## TASK GOAL
Scan the data below and pick out the lines containing the word "CliParser".

MATERIAL TO PROCESS: Begin

(** The next argument is the value of a flag unless it looks like a flag
    itself; a negative number is a value. *)
Definition is_value (t : string) : bool :=
  negb (prefix "-" t)
  || Regex.test
       (Regex.RegExp true
          (Regex.Seq (Regex.Chr "-")
             (Regex.Alt
                (Regex.Seq (Regex.Plus Regex.Digit)
                   (Regex.Opt (Regex.Seq (Regex.Chr ".")
                                 (Regex.Plus Regex.Digit))))
                (Regex.Seq (Regex.Chr ".") (Regex.Plus Regex.Digit))))
          true) t.

Fixpoint yargs_loop (toks : List.list string) (o : Options)
  (positionals : List.list string) : outcome Options :=
  match toks with
  | [] =>
      match positionals with
      | [] => Exit 1                      (* [.demand(1)] *)
      | _ =>
          Ok (set_flags (list o) (verbose o) (requestTimeout o)
                (Val (rev positionals)) o)
      end
  | t :: rest =>
      if String.eqb t "--help" || String.eqb t "-h"
         || String.eqb t "--version" || String.eqb t "-v" then Exit 0
      else if String.eqb t "--list" || String.eqb t "-l" then
        yargs_loop rest
          (set_flags (Val true) (verbose o) (requestTimeout o) (args_ o) o)
          positionals
      else if String.eqb t "--verbose" then
        yargs_loop rest
          (set_flags (list o) (Val true) (requestTimeout o) (args_ o) o)
          positionals
      else if String.eqb t "--request-timeout" then
        match rest with
        | v :: rest' =>
            if is_value v then
              yargs_loop rest'
                (if is_nan (Number v) then o
                 else set_flags (list o) (verbose o) (Val (Number v))
                        (args_ o) o)
                positionals
            else yargs_loop rest o positionals
        | [] => yargs_loop rest o positionals
        end
      else
        match lookup_flag t with
        | Some k =>
            match rest with
            | v :: rest' =>
                if is_value v then yargs_loop rest' (set_string k v o) positionals
                else yargs_loop rest (set_string k "" o) positionals
            | [] => yargs_loop rest (set_string k "" o) positionals
            end
        | None =>
            if prefix "-" t then yargs_loop rest o positionals
            else yargs_loop rest o (t :: positionals)
        end
  end.

(** The options start from the [default:] entries, read from the current
    [defaultOpts]; flags the module does not declare are skipped. *)
Definition yargs_argv (defaults : Options) (argv : List.list string)
  : outcome Options :=
  yargs_loop argv
    {| url := Undefined; args_ := Undefined;
       point := point defaults; buffer := buffer defaults;
       zoom := zoom defaults; list := list defaults;
       input := input defaults; method := method defaults;
       headers := Undefined;
       concurrency := concurrency defaults; verbose := verbose defaults;
       maxRetries := maxRetries defaults;
       retryBaseTimeout := retryBaseTimeout defaults;
       requestTimeout := requestTimeout defaults |}
    [].

#[export] Instance ref_host : Host := {|
  CliParser.JSON_parse := JSON_parse;
  CliParser.Function_ctor := Function_ctor;
  CliParser.Function_call := Function_call;
  CliParser.yargs_argv := yargs_argv
|}.

(** A world with the given arguments and files, before any call. *)
Definition initial_world (argv : List.list string)
  (fs : string -> option string) : world :=
  {| defaults := defaultOpts; process_argv := argv; files := fs;
     fs_reads := [] |}.

Definition with_argv (argv : List.list string) (w : world) : world :=
  {| defaults := defaults w; process_argv := argv; files := files w;
     fs_reads := fs_reads w |}.

Definition no_files : string -> option string := fun _ => None.

(** The text [{"type":"Point","coordinates":[1,2]}]. *)
Definition point_json : string :=
  let q := Str.dquote in
  "{" ++ q ++ "type" ++ q ++ ":" ++ q ++ "Point" ++ q ++ ","
      ++ q ++ "coordinates" ++ q ++ ":[1,2]}".

(** Two files: one holds JSON, the other does not. *)
Definition example_files (path : string) : option string :=
  if String.eqb path "area.json" then Some point_json
  else if String.eqb path "broken.json" then Some "{not json"
  else None.

(** An option bag for the tile server of the usage text, with the given
    zoom, input and concurrency. *)
Definition sample_options (z i c : opt string) : Options :=
  {| url := Val "http://tileserver.com/{z}/{x}/{y}.png";
     args_ := Val ["http://tileserver.com/{z}/{x}/{y}.png"];
     point := Undefined; buffer := Val "0km"; zoom := z;
     list := Val false; input := i; method := Val "GET";
     headers := Val []; concurrency := c; verbose := Val false;
     maxRetries := Val "5"; retryBaseTimeout := Val "5000";
     requestTimeout := Val (of_int 600000) |}.

(** An option bag with a point and no buffer. *)
Definition point_only : Options :=
  {| url := Val "http://tileserver.com/{z}/{x}/{y}.png";
     args_ := Val ["http://tileserver.com/{z}/{x}/{y}.png"];
     point := Val "62.31,23.12"; buffer := Undefined; zoom := Val "3-9";
     list := Val false; input := Null; method := Val "GET";
     headers := Val []; concurrency := Val "5"; verbose := Val false;
     maxRetries := Val "5"; retryBaseTimeout := Val "5000";
     requestTimeout := Val (of_int 600000) |}.

End RefHost.

(* ================================================================= *)
(** ** Vocabulary of the statements *)

Module Spec.

Import Num Js.

(** A non-empty run of decimal digits: what [\d+] matches. *)
Definition digits (s : string) : Prop := s <> "" /\ Str.all_digits s = true.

MATERIAL TO PROCESS: End

## OUTPUT BELOW
  CliParser.JSON_parse := JSON_parse;
  CliParser.Function_ctor := Function_ctor;
  CliParser.Function_call := Function_call;
  CliParser.yargs_argv := yargs_argv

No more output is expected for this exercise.